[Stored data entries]
= = = = =

(* ===== verification/StoreFacts.v ===== *)
(** * A store is a map

    What a client sees of an object store that keeps [StoreSpec] and whose calls
    do not fail: every sequence of [Put], [Get] and [Has] is answered as a map
    from keys to bytes answers it. *)

From S2P Require Import Prelude Sha256 Os OsFacts Remote Sync SyncFacts.
Import Remote Sync.
Open Scope Z_scope.

(** Calls of a client, and what it sees of them. *)
Inductive store_op := OpPut (k : string) (b : bytes) | OpGet (k : string) | OpHas (k : string).
Inductive store_out := Stored | Found (o : option bytes) | Present (h : bool).

Definition op_key (o : store_op) : string := match o with OpPut k _ | OpGet k | OpHas k => k end.

(** The calls on a map. *)
Definition map_op (m : string → option bytes) (o : store_op) : store_out * (string → option bytes) :=
  match o with
  | OpPut k b => (Stored, λ k', if decide (k' = k) then Some b else m k')
  | OpGet k => (Found (m k), m)
  | OpHas k => (Present (bool_decide (is_Some (m k))), m)
  end.
Fixpoint map_ops (m : string → option bytes) (os : list store_op) : list store_out :=
  match os with [] => [] | o :: os' => let '(out, m') := map_op m o in out :: map_ops m' os' end.

Section store.
Context `{OsEnv} {R : Type} `{ObjectStore R}.

(** The calls on the store; only "not found" is an answer. *)
Definition do_op (o : store_op) : M (world * R) store_out :=
  match o with
  | OpPut k b => store_Put k b;; mret Stored
  | OpGet k => r ← attempt (store_Get k);
      match r with
      | inr b => mret (Found (Some b))
      | inl e => if decide (e = ErrObjectNotFound) then mret (Found None) else throw e
      end
  | OpHas k => h ← store_Has k; mret (Present h)
  end.
Definition store_ops (os : list store_op) : M (world * R) (list store_out) :=
  fold_m (λ outs o, out ← do_op o; mret (outs ++ [out])) [] os.

(** Calls answered one by one as a map answers them are answered so in sequence. *)
Lemma wp_ops_refine (St : (string → option bytes) → world * R → Prop) (K : string → Prop) os m x :
  (∀ m o x, St m x → K (op_key o) → wp (do_op o) (λ v x', v = inr (map_op m o).1 ∧ St (map_op m o).2 x') x) →
  St m x → (∀ o, o ∈ os → K (op_key o)) → wp (store_ops os) (λ v x', v = inr (map_ops m os) ∧ ∃ m', St m' x') x.
Proof.
  intros Hop Hm Hk. unfold store_ops.
  cut (∀ outs, wp (fold_m (λ outs o, out ← do_op o; mret (outs ++ [out])) outs os) (λ v x', v = inr (outs ++ map_ops m os) ∧ ∃ m', St m' x') x); [auto|].
  revert m x Hm. induction os as [|o os IH]; intros m x Hm outs; simpl; [wp_step; rewrite app_nil_r; eauto|].
  wp_step. wp_step. wp_use Hop; [done|apply Hk; left|]. intros v x1 [-> Hm1]. wp_step.
  destruct (map_op m o) as [out m'] eqn:E. simpl in *. wp_use IH; [intros o' Ho'; apply Hk; by right|exact Hm1|].
  intros v x2 [-> Hx]. by rewrite <- app_assoc.
Qed.

Context (here : path → Prop) `{!StoreSpec R here}.

(** The store stands for the map. *)
Definition stands_for (m : string → option bytes) (x : world * R) : Prop :=
  objs_ok x ∧ fs_wf (w_fs x.1) ∧ ∀ k, key_ok k → objs x k = m k.

Lemma wp_do_op m o x :
  reliable → stands_for m x → key_ok (op_key o) →
  wp (do_op o) (λ v x', v = inr (map_op m o).1 ∧ stands_for (map_op m o).2 x') x.
Proof.
  intros Hrel (Hok & Hfs & Hm) Hk. destruct o as [k b|k|k]; simpl in *; wp_step.
  - wp_use (spec_Put k b); [done..|]. intros [e|[]] x' (Ho & Hl & Hoth & Hv); [by destruct Hv|]. wp_step.
    split; [done|]. split_and!; [done|by apply Hl|]. intros k' Hk'. simpl. case_decide; [by subst|]. by rewrite Hoth, Hm.
  - wp_step. wp_use (spec_Get k); [done..|]. rewrite Hm by done. intros [e|b] x' (Ho & Hl & Hsame & Hv).
    + destruct (Hv Hrel) as [-> ->]. rewrite decide_True by done. wp_step. split; [done|]. split_and!; [done|by apply Hl|].
      intros k' Hk'. by rewrite Hsame, Hm.
    + rewrite Hv. wp_step. split; [done|]. split_and!; [done|by apply Hl|]. intros k' Hk'. by rewrite Hsame, Hm.
  - wp_use (spec_Has k); [done..|]. rewrite Hm by done. intros [e|h] x' (Ho & Hl & Hsame & Hv); [done|]. wp_step.
    split; [|split_and!; [done|by apply Hl|]; intros k' Hk'; by rewrite Hsame, Hm].
    destruct Hv as [Ht Hfa]. do 2 f_equal. destruct h; symmetry; [apply bool_decide_eq_true_2; auto|].
    apply bool_decide_eq_false_2. rewrite Hfa by done. by intros [? ?].
Qed.

Lemma wp_store_ops os m x :
  reliable → stands_for m x → (∀ o, o ∈ os → key_ok (op_key o)) → wp (store_ops os) (λ v _, v = inr (map_ops m os)) x.
Proof.
  intros Hrel Hm Hk. eapply wp_mono; [apply (wp_ops_refine stands_for key_ok); [intros; by apply wp_do_op|done|done]|]. by intros v x' [-> _].
Qed.

End store.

= = = = =

▶ _Requirement_: The response must consist solely of the lines from the first line of the entries through the line containing "From S2P Require", repeated exactly.

▶ _Solution_:
(* ===== verification/StoreFacts.v ===== *)
(** * A store is a map

    What a client sees of an object store that keeps [StoreSpec] and whose calls
    do not fail: every sequence of [Put], [Get] and [Has] is answered as a map
    from keys to bytes answers it. *)

From S2P Require Import Prelude Sha256 Os OsFacts Remote Sync SyncFacts.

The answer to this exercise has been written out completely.